Le garçon repensa à sa mère, et un petit sourire se dessina sur son visage, dont les yeux bleus brillaient d'un éclat de joie. Il savait qu'il avait un don avec les animaux. Loin d'être craintifs avec lui, ceux-ci étaient même affectueux. Son père, lui, serait fier lorsqu'il lui raconterait ce qu'il venait de se passer.
Le cerf se dégagea brusquement et détala à toute vitesse. Le jeune garçon, surpris, poussa un petit cri, perdit l'équilibre, et tomba dans l'eau. Se demandant ce qui avait bien pu passer par la tête de l'animal, il pataugea et sortit en grommelant, complètement trempé. Il s'ébroua comme un chiot, enleva sa tunique et l'essora. L'eau n'était pas encore glaciale, mais il était sûr que sa mère allait le gronder lorsqu'elle le verrait rentrer avec ses habits mouillés. Il soupira, maudit son imprudence et prit le chemin du retour, à vive allure pour se réchauffer.
Au sortir de la forêt, il vit ce qui avait pu effrayer l'animal. Une colonne de fumée d'un noir d'encre montait dans le ciel. Le jeune garçon la contempla quelques instants, incapable d'en détacher son regard, puis il réalisa soudain qu'elle venait de son village.
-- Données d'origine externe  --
(** X17.  On an empty input [pmap] returns the empty list whatever the
    limit, also with a limit below 1: [generate] never calls [acquire].
    No run raises, every list returned is empty, and from every point
    the call can be brought to return. *)
Theorem pmap_empty_input {X U : Type} `{!EqDecision U}
    (func : X → outcome U) (limit : option Z)
    (evs : list (Pmap.event U)) (st : Pmap.state U) :
  Pmap.exec func [] (Pmap.init limit) evs = Some st →
  (∀ r, Pmap.main st ≠ Pmap.MRaised r)
  ∧ (∀ l, Pmap.main st = Pmap.MReturned l → l = [])
  ∧ ∃ evs' st', Pmap.exec func [] st evs' = Some st' ∧ Pmap.main st' = Pmap.MReturned [].
Proof.
  intros Hex.
  pose proof (pmap_exec_inv func [] limit evs _ _ (pmap_inv_init func [] limit) Hex) as Hinv.
  assert (Hnr : ∀ st0 r, Pmap.inv func [] limit st0 → Pmap.main st0 ≠ Pmap.MRaised r).
  { intros st0 r Hi Hm.
    by destruct (raised_error func [] limit st0 r Hi Hm) as (i & x & Hx & _). }
  assert (Hret : ∀ st0 l, Pmap.inv func [] limit st0 → Pmap.main st0 = Pmap.MReturned l → l = []).
  { intros st0 l Hi Hm. pose proof (returned_values func [] limit st0 l Hi Hm) as Hv.
    by destruct l. }
  split; [intros r; by apply Hnr|]. split; [intros l; by apply Hret|].
  destruct (reaches_final_empty func [] limit st eq_refl Hinv) as (evs' & st' & Hex' & Hfin).
  pose proof (pmap_exec_inv func [] limit evs' _ _ Hinv Hex') as Hinv'.
  exists evs', st'. split; [done|]. unfold Pmap.final in Hfin.
  destruct (Pmap.main st') as [|s|exc s|l|r] eqn:Hm; try done.
  - by rewrite (Hret st' l Hinv' Hm).
  - by destruct (Hnr st' r Hinv').
Qed.

Lemma pmap_empty_input_witness :
  ∃ st, Pmap.exec (fun x : Z => Value (2 * x)) [] (Pmap.init (Some 0))
          [Pmap.Gen; Pmap.Gen; Pmap.Main; Pmap.Main] = Some st
    ∧ Pmap.main st = Pmap.MReturned []
    ∧ (∀ r, Pmap.main st ≠ Pmap.MRaised r)
    ∧ (∀ l, Pmap.main st = Pmap.MReturned l → l = [])
    ∧ ∃ evs' st', Pmap.exec (fun x : Z => Value (2 * x)) [] st evs' = Some st'
                  ∧ Pmap.main st' = Pmap.MReturned [].
Proof.
  eexists. split; [vm_compute; reflexivity|]. split; [reflexivity|].
  apply (pmap_empty_input (fun x : Z => Value (2 * x)) (Some 0)
           [Pmap.Gen; Pmap.Gen; Pmap.Main; Pmap.Main]).
  vm_compute. reflexivity.
Defined.

(** X18.  The last loop of [pmap_aiter] ([while buffer: yield
    buffer.pop(next_idx)]) finds the buffer empty: when the consumer has
    taken everything from a collector that ended without an error, every
    result has been yielded already, so that loop yields nothing and its
    [buffer.pop] never raises [KeyError]. *)
Theorem pmap_final_drain_finds_empty_buffer {X U : Type} `{!EqDecision U}
    (func : X → outcome U) (xs : list X) (limit : option Z)
    (evs : list (Pmap.event U)) (st : Pmap.state U) :
  Pmap.exec func xs (Pmap.init limit) evs = Some st →
  Pmap.main st = Pmap.MConsume →
  Pmap.__anext__ (Pmap.collector st) = Some (Pmap.StopAsyncIteration, Pmap.collector st) →
  Pmap.buffer st = ∅
  ∧ Pmap.next_idx st = length xs
  ∧ Pmap.drain (size (Pmap.buffer st)) (Pmap.buffer st) (Pmap.next_idx st) (Pmap.out st)
    = inr (Pmap.out st)
  ∧ Value <$> Pmap.out st = func <$> xs.
Proof.
  intros Hex Hm Hnext.
  pose proof (pmap_exec_inv func xs limit evs _ _ (pmap_inv_init func xs limit) Hex)
    as [Ht Hl He Hd].
  unfold Pmap.__anext__ in Hnext.
  destruct (Pmap.items (Pmap.collector st)) as [|[i v] rest] eqn:Hit; [|done].
  destruct (Pmap.finished (Pmap.collector st)) as [[e|]|] eqn:Hfin; try done.
  pose proof Ht as [H1 H2 H3 H4 H5 H6 H7 H8]. pose proof He as [E1 E2 E3 E4].
  assert (Hg : Pmap.gen st = Pmap.GDone).
  { destruct (Pmap.gen st); destruct_and?; congruence. }
  rewrite Hg in E3. destruct E3 as [(_ & Hi & Hp & Hsp)|(e' & He' & _)]; [|congruence].
  destruct (all_yielded func xs st Ht (Hd (conj Hi Hp)) Hg Hsp Hit) as [Hb Hle].
  destruct (Hd (conj Hi Hp)) as [D1 D2 D3 D4 D5 D6 D7 D8 D9].
  split; [done|]. split; [lia|]. split; [by rewrite Hb, drain_empty|].
  by rewrite D1, take_ge.
Qed.

Lemma pmap_final_drain_finds_empty_buffer_witness :
  ∃ st, Pmap.exec (fun x : Z => Value (2 * x)) [0; 1] (Pmap.init None)
          [Pmap.Gen; Pmap.Gen; Pmap.Gen; Pmap.Finish 1 (Value 2); Pmap.Finish 0 (Value 0);
           Pmap.Gen; Pmap.Main; Pmap.Main] = Some st
    ∧ Pmap.out st = [0; 2]
    ∧ (Pmap.buffer st = ∅
       ∧ Pmap.next_idx st = length [0; 1]
       ∧ Pmap.drain (size (Pmap.buffer st)) (Pmap.buffer st) (Pmap.next_idx st) (Pmap.out st)
         = inr (Pmap.out st)
       ∧ Value <$> Pmap.out st = (fun x : Z => Value (2 * x)) <$> [0; 1]).
Proof.
  eexists. split; [vm_compute; reflexivity|]. split; [reflexivity|].
  apply (pmap_final_drain_finds_empty_buffer (fun x : Z => Value (2 * x)) [0; 1] None
           [Pmap.Gen; Pmap.Gen; Pmap.Gen; Pmap.Finish 1 (Value 2); Pmap.Finish 0 (Value 0);
            Pmap.Gen; Pmap.Main; Pmap.Main]).
  - vm_compute. reflexivity.
  - reflexivity.
  - reflexivity.
Defined.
Devait-il aller voir ce qu'il se passait ? Ils avaient dû être attaqués !
L'idée de fuir vint à son esprit, mais il pensa à sa famille restée là-bas, et se décida à aller voir. Il marchait d'arbre en arbre, en espérant que personne ne puisse l'apercevoir. Une odeur âcre de sang et de combustion lui donna des haut-le-cœur alors qu'il entrait dans le village.
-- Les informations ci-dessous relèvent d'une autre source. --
(** * Etcher drive scanner: lib/gui/modules/drive-scanner.js

    A shallow embedding of the [DriveScanner] class and a verification of
    its specification.

    Modelling decisions, all read off the source:

    - Drive descriptors are JS objects.  [processDrives] assigns to their
      [name] property, so descriptors live in a store ([gmap] from
      references to records) and arrays are lists of references.
    - [error] and the value of [settings.get('unsafeMode')] are tested
      with [if (...)], that is by JS truthiness; both are JS values.
    - [scanCount] and [errorCount] are JS numbers, that is doubles, that
      only ever receive [+= 1] from 0.  They hold natural numbers; [+= 1]
      is [Js.add1], exact below 2^53 and rounded from there on.
    - [setTimeout], [clearTimeout], [drivelist.list], [settings.get],
      [debug] and [emit] are calls into the host.  Each one is recorded in
      an effect log; timers and outstanding [drivelist.list] calls are
      host state.  The host later fires a timer or completes a listing,
      which is a labelled step of the world.
    - [emit] is [EventEmitter.prototype.emit]: an ['error'] event with no
      ['error'] listener attached is thrown, which leaves the calling
      callback at once; the world counts the ['error'] listeners, attached
      by [on('error', ...)] and detached by [removeListener].  Otherwise
      the subscribers run synchronously inside [emit]; they may call the
      public [start()] and [stop()], and a completion step carries the calls
      they make.  Subscribers themselves are taken not to throw. *)

From stdpp Require Import gmap strings list fin_maps.
From Stdlib Require Import ZArith NArith.

Local Open Scope string_scope.
Local Open Scope list_scope.

(** ** JS values and truthiness *)

Module Js.

(** The values that can reach an [if (...)] test in this file.  Numbers
    are integer valued; [VObject] is any object, for instance an
    [Error]. *)
Inductive value :=
| VUndefined
| VNull
| VBool (b : bool)
| VNumber (n : Z)
| VString (s : string)
| VObject (descr : string).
Il parcourut les premières rues de Lijden sans rencontrer âme qui vive. Le silence angoissant n'était troublé que par les cris des charognards qui tournaient en rond, non loin de là. Prudemment, il scruta les environs, mais aucune présence ne se manifesta. Les maisons étaient désertes.
Il plaqua sa tunique sur son visage, tant l'odeur était forte, et se rapprocha du centre du village. Il avait peur. Peur de ce qu'il allait découvrir là-bas.
Se forçant à avancer, il arriva sur la grande place, où avaient lieu le marché et les rassemblements lors de fêtes. Il manqua s'évanouir. De nombreuses maisons avaient été brûlées. Les murs s'étaient écroulés, il n'en restait que des gravats couleur cendre. Mais pire que cela, des corps de toutes tailles jonchaient le sol, baignés dans des mares de sang séché. Il ne pouvait définir à qui ils appartenaient : calcinés, ils étaient méconnaissables. Le corps secoué de spasmes incontrôlables et le visage baigné de larmes, il rejeta son déjeuner à plusieurs reprises. Son cœur battait à tout rompre tandis qu'il continuait d'avancer dans les débris et la poussière produite par l'effondrement des maisons, qui lui piquait les yeux et le faisait tousser.
Il n'arrivait plus à penser. Seule une question subsistait. Qu'était-il arrivé ?
L'incendie continuait à ravager une partie du village. Il courut aussi vite que ses jambes flageolantes le lui permettaient, et arriva devant sa maison qui, heureusement, n'avait pas été encore atteinte par les flammes.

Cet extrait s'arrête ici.